#### YOUR INSTRUCTIONS:
Of all the entries below, only the lines from the one with "(rank s ctx" up to and including the one with "cold_of s args cands !! Z.to_nat (ra_target args) = Some" are to be duplicated exactly.

####################

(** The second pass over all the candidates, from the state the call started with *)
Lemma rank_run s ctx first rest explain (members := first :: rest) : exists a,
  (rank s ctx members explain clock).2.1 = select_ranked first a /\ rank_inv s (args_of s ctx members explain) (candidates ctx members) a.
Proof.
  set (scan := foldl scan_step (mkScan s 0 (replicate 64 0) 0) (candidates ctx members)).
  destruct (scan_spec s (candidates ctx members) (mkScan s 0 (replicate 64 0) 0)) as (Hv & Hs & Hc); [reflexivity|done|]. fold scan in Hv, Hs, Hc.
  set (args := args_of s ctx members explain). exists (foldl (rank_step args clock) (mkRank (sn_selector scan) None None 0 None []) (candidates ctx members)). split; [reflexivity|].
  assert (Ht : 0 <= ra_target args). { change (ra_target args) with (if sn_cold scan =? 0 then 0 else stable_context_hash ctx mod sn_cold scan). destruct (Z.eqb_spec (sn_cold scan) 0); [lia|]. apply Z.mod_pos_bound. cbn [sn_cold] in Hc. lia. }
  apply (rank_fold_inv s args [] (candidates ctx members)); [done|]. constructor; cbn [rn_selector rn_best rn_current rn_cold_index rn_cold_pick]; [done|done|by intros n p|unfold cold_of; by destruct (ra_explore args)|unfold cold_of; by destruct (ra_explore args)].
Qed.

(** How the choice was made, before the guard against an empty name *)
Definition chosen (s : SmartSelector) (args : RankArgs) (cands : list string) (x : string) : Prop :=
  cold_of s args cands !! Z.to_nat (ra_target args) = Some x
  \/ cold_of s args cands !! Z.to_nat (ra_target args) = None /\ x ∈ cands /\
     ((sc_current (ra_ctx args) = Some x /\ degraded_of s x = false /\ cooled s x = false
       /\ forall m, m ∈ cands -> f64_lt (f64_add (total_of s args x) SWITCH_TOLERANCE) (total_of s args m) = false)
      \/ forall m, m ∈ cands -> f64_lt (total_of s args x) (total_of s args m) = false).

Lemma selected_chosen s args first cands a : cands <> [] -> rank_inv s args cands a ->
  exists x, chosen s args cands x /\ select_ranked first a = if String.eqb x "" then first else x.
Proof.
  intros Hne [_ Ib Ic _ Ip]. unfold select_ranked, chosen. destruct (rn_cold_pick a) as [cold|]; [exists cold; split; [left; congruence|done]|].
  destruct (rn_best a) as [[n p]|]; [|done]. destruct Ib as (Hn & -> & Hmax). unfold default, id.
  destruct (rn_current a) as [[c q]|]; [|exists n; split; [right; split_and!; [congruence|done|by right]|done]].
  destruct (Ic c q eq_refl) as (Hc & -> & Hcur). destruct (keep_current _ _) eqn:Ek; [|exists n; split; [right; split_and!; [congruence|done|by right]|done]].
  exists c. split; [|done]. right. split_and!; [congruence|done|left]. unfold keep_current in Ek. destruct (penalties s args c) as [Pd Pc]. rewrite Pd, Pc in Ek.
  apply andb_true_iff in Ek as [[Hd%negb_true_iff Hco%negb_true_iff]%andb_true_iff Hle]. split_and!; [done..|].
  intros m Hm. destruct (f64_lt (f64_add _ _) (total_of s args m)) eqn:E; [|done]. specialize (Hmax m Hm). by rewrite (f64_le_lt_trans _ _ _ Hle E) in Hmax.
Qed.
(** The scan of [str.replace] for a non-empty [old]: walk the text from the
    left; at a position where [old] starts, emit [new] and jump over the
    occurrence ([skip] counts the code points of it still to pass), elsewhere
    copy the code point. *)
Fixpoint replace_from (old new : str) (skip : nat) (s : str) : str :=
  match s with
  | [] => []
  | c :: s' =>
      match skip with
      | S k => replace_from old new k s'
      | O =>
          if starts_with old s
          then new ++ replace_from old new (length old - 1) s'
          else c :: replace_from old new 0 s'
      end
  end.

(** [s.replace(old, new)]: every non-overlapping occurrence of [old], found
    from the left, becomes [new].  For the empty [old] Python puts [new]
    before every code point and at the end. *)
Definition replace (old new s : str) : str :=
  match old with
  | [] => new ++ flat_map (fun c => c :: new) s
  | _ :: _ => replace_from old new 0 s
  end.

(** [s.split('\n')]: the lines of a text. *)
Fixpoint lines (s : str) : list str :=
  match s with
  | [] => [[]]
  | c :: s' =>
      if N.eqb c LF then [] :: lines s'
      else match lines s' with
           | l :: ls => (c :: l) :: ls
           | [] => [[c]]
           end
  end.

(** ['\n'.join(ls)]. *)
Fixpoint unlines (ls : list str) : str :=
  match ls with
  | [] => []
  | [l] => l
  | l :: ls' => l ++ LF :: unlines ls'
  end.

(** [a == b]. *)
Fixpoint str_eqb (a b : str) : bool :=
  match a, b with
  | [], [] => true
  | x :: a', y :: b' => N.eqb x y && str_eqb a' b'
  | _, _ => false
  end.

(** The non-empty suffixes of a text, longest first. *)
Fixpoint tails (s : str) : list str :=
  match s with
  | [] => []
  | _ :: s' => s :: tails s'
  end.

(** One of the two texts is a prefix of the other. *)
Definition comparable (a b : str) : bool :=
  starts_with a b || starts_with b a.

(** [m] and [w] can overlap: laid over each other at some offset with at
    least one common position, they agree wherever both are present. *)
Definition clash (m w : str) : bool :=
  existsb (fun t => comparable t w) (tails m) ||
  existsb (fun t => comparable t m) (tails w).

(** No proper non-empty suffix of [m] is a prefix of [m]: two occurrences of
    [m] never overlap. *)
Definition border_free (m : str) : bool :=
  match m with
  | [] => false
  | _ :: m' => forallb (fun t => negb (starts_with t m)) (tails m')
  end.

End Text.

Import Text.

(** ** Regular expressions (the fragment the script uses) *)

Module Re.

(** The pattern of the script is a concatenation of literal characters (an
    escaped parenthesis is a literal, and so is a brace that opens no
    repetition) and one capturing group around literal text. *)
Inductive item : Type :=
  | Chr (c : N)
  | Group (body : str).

####################

#### WORKED SOLUTION:
  (rank s ctx members explain clock).2.1 = select_ranked first a /\ rank_inv s (args_of s ctx members explain) (candidates ctx members) a.
Proof.
  set (scan := foldl scan_step (mkScan s 0 (replicate 64 0) 0) (candidates ctx members)).
  destruct (scan_spec s (candidates ctx members) (mkScan s 0 (replicate 64 0) 0)) as (Hv & Hs & Hc); [reflexivity|done|]. fold scan in Hv, Hs, Hc.
  set (args := args_of s ctx members explain). exists (foldl (rank_step args clock) (mkRank (sn_selector scan) None None 0 None []) (candidates ctx members)). split; [reflexivity|].
  assert (Ht : 0 <= ra_target args). { change (ra_target args) with (if sn_cold scan =? 0 then 0 else stable_context_hash ctx mod sn_cold scan). destruct (Z.eqb_spec (sn_cold scan) 0); [lia|]. apply Z.mod_pos_bound. cbn [sn_cold] in Hc. lia. }
  apply (rank_fold_inv s args [] (candidates ctx members)); [done|]. constructor; cbn [rn_selector rn_best rn_current rn_cold_index rn_cold_pick]; [done|done|by intros n p|unfold cold_of; by destruct (ra_explore args)|unfold cold_of; by destruct (ra_explore args)].
Qed.

(** How the choice was made, before the guard against an empty name *)
Definition chosen (s : SmartSelector) (args : RankArgs) (cands : list string) (x : string) : Prop :=
  cold_of s args cands !! Z.to_nat (ra_target args) = Some x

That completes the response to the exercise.